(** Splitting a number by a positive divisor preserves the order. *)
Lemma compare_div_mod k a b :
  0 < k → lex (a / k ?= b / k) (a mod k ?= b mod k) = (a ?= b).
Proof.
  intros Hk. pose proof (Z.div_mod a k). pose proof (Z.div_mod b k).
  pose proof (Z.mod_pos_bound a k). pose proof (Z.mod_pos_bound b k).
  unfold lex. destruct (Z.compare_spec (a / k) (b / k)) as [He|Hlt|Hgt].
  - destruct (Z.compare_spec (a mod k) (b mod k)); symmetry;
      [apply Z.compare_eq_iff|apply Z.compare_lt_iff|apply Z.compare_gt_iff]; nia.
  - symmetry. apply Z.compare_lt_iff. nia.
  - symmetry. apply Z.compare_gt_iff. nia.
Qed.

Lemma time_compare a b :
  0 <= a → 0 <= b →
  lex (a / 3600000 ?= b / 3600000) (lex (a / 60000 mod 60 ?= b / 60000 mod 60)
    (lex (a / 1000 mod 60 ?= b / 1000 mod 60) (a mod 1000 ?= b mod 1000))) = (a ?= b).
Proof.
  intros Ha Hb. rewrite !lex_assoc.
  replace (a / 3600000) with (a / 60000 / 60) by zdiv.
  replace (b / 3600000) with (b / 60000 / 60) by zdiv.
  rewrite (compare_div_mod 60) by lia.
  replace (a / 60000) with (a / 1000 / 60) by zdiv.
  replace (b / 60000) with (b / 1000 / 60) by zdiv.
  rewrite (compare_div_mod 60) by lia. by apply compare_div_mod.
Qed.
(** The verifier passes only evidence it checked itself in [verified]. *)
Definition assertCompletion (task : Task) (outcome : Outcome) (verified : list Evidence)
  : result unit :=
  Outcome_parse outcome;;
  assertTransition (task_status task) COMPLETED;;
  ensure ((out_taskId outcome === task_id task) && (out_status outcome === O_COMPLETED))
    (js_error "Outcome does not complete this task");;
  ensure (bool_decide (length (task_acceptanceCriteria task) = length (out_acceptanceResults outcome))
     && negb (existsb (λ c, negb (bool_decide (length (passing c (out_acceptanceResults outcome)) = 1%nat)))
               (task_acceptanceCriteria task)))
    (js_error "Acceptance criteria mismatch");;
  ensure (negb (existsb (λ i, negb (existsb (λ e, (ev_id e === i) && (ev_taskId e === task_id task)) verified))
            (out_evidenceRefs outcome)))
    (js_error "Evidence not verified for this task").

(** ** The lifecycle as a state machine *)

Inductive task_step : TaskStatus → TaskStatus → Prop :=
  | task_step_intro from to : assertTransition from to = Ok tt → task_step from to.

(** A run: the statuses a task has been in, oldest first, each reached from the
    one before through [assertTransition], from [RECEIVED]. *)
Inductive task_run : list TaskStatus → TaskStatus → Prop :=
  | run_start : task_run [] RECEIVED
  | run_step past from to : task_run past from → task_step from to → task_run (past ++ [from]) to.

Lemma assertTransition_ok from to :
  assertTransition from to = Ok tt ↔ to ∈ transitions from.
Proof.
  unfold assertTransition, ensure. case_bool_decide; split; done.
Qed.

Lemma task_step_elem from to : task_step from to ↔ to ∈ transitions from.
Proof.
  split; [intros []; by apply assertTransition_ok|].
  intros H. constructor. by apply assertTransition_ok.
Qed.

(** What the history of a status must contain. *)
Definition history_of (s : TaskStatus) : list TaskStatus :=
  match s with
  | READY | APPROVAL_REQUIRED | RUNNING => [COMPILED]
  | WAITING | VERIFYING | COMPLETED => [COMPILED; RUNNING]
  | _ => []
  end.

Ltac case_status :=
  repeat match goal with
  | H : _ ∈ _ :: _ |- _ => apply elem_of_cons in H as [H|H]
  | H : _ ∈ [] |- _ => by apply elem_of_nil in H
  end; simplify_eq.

━━━━━━━━━━━━━━━━━━━━━━━━━━━━━━

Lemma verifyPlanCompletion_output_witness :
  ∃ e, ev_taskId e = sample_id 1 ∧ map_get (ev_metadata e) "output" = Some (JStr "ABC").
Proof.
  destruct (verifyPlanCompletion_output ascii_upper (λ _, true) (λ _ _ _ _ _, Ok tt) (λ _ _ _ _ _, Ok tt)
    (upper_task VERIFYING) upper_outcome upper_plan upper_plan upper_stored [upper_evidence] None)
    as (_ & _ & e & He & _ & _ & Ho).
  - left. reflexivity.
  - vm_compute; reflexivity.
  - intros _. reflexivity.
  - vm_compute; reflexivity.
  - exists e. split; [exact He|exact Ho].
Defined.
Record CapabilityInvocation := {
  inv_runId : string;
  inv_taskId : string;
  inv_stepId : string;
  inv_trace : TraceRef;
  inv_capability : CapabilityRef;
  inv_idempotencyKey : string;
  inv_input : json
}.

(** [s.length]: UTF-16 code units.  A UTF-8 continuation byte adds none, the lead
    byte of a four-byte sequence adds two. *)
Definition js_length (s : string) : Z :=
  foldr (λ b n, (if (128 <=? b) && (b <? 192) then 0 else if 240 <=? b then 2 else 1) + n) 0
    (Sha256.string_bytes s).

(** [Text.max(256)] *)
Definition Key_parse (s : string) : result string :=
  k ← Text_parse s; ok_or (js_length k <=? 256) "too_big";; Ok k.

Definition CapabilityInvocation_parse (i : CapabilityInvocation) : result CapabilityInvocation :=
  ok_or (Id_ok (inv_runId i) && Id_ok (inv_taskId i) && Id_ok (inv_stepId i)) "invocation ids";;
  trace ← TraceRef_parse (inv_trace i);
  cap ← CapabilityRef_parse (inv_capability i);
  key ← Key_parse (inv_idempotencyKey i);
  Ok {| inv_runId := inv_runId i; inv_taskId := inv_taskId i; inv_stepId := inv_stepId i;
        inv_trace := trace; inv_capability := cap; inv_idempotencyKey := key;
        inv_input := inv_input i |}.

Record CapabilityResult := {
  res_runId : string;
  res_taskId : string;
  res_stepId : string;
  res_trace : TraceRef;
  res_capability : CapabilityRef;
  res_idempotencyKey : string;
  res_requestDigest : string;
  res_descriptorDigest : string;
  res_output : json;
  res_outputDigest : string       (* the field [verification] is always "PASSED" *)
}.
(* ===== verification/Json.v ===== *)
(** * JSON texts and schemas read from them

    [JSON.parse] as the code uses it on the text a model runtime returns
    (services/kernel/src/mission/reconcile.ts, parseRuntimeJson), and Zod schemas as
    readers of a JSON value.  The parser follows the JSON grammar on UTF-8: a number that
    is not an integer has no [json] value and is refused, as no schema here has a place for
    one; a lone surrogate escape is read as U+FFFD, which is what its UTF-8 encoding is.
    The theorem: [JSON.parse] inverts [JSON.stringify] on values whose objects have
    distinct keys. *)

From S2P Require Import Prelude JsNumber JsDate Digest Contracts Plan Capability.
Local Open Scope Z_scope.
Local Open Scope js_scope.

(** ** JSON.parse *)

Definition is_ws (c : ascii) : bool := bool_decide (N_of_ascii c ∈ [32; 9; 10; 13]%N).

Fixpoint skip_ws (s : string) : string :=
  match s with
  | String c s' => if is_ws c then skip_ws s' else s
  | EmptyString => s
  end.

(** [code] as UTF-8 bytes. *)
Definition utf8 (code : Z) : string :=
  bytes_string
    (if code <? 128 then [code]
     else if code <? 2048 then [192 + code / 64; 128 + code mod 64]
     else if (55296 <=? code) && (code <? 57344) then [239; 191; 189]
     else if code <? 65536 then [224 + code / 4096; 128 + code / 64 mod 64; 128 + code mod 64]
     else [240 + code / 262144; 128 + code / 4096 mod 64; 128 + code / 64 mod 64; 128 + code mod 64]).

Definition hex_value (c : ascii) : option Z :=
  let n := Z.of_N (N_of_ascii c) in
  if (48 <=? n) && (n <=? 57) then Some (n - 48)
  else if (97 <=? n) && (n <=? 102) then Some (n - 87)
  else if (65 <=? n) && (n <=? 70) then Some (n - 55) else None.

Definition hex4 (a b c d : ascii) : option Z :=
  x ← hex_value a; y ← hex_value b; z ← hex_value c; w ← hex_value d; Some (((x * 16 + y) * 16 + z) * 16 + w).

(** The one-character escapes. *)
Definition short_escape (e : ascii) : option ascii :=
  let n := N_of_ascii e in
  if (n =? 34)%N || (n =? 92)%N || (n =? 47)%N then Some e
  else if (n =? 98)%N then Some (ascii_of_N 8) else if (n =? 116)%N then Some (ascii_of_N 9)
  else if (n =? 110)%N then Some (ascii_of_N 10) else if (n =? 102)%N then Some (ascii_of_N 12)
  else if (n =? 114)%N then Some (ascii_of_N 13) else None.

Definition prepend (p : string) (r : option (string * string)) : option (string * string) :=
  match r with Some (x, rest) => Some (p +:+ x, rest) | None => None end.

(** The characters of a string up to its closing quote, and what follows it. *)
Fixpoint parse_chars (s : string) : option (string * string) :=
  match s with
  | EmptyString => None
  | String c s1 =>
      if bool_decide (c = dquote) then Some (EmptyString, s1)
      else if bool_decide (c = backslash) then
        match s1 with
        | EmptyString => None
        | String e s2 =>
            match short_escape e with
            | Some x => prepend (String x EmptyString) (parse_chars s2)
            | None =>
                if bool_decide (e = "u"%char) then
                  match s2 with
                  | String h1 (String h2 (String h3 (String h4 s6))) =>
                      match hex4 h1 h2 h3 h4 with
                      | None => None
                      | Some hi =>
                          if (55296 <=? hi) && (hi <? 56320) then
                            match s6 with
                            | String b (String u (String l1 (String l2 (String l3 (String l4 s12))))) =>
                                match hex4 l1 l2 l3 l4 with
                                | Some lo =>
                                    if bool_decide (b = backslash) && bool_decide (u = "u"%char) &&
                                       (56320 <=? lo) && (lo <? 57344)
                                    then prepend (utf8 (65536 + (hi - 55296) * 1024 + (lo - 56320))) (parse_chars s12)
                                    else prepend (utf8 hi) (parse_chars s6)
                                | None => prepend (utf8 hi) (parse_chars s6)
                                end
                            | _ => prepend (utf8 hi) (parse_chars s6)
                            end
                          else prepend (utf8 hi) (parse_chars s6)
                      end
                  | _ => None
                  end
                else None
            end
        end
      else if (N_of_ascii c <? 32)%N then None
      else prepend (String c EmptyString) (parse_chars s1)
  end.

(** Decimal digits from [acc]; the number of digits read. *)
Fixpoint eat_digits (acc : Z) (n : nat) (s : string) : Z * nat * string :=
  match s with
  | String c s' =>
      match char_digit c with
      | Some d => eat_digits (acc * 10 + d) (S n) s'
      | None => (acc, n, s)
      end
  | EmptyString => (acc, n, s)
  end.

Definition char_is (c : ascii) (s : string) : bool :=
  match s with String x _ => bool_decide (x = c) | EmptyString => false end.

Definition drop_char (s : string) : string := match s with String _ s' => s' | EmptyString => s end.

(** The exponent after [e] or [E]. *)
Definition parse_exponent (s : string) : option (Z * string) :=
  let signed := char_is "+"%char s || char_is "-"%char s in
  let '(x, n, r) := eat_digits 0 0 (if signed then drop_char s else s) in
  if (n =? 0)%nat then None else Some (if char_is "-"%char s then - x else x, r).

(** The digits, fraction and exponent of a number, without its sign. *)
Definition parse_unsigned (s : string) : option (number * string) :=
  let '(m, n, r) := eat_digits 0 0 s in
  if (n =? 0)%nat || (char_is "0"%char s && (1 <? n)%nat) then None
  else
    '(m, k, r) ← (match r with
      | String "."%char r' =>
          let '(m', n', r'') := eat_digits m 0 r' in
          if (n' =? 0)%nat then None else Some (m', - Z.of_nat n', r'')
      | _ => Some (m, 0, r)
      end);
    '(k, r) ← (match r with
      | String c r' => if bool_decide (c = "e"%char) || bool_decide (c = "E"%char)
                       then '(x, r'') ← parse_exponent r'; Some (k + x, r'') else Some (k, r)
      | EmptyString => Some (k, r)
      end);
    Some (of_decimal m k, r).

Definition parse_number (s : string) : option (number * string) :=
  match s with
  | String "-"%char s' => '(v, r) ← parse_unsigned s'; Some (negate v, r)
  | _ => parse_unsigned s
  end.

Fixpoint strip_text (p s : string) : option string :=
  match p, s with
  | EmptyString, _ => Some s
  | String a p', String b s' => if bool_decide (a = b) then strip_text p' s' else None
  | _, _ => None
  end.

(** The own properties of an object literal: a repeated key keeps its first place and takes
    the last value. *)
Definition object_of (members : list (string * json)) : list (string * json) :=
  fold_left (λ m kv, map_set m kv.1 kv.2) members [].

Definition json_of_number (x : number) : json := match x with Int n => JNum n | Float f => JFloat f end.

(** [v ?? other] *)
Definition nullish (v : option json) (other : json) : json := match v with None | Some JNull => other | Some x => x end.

━━━━━━━━━━━━━━━━━━━━━━━━━━━━━━

• Exercise: Search the records line by line for the word "transitions" and copy every line where it appears.

• Response area:
  assertTransition from to = Ok tt ↔ to ∈ transitions from.
Lemma task_step_elem from to : task_step from to ↔ to ∈ transitions from.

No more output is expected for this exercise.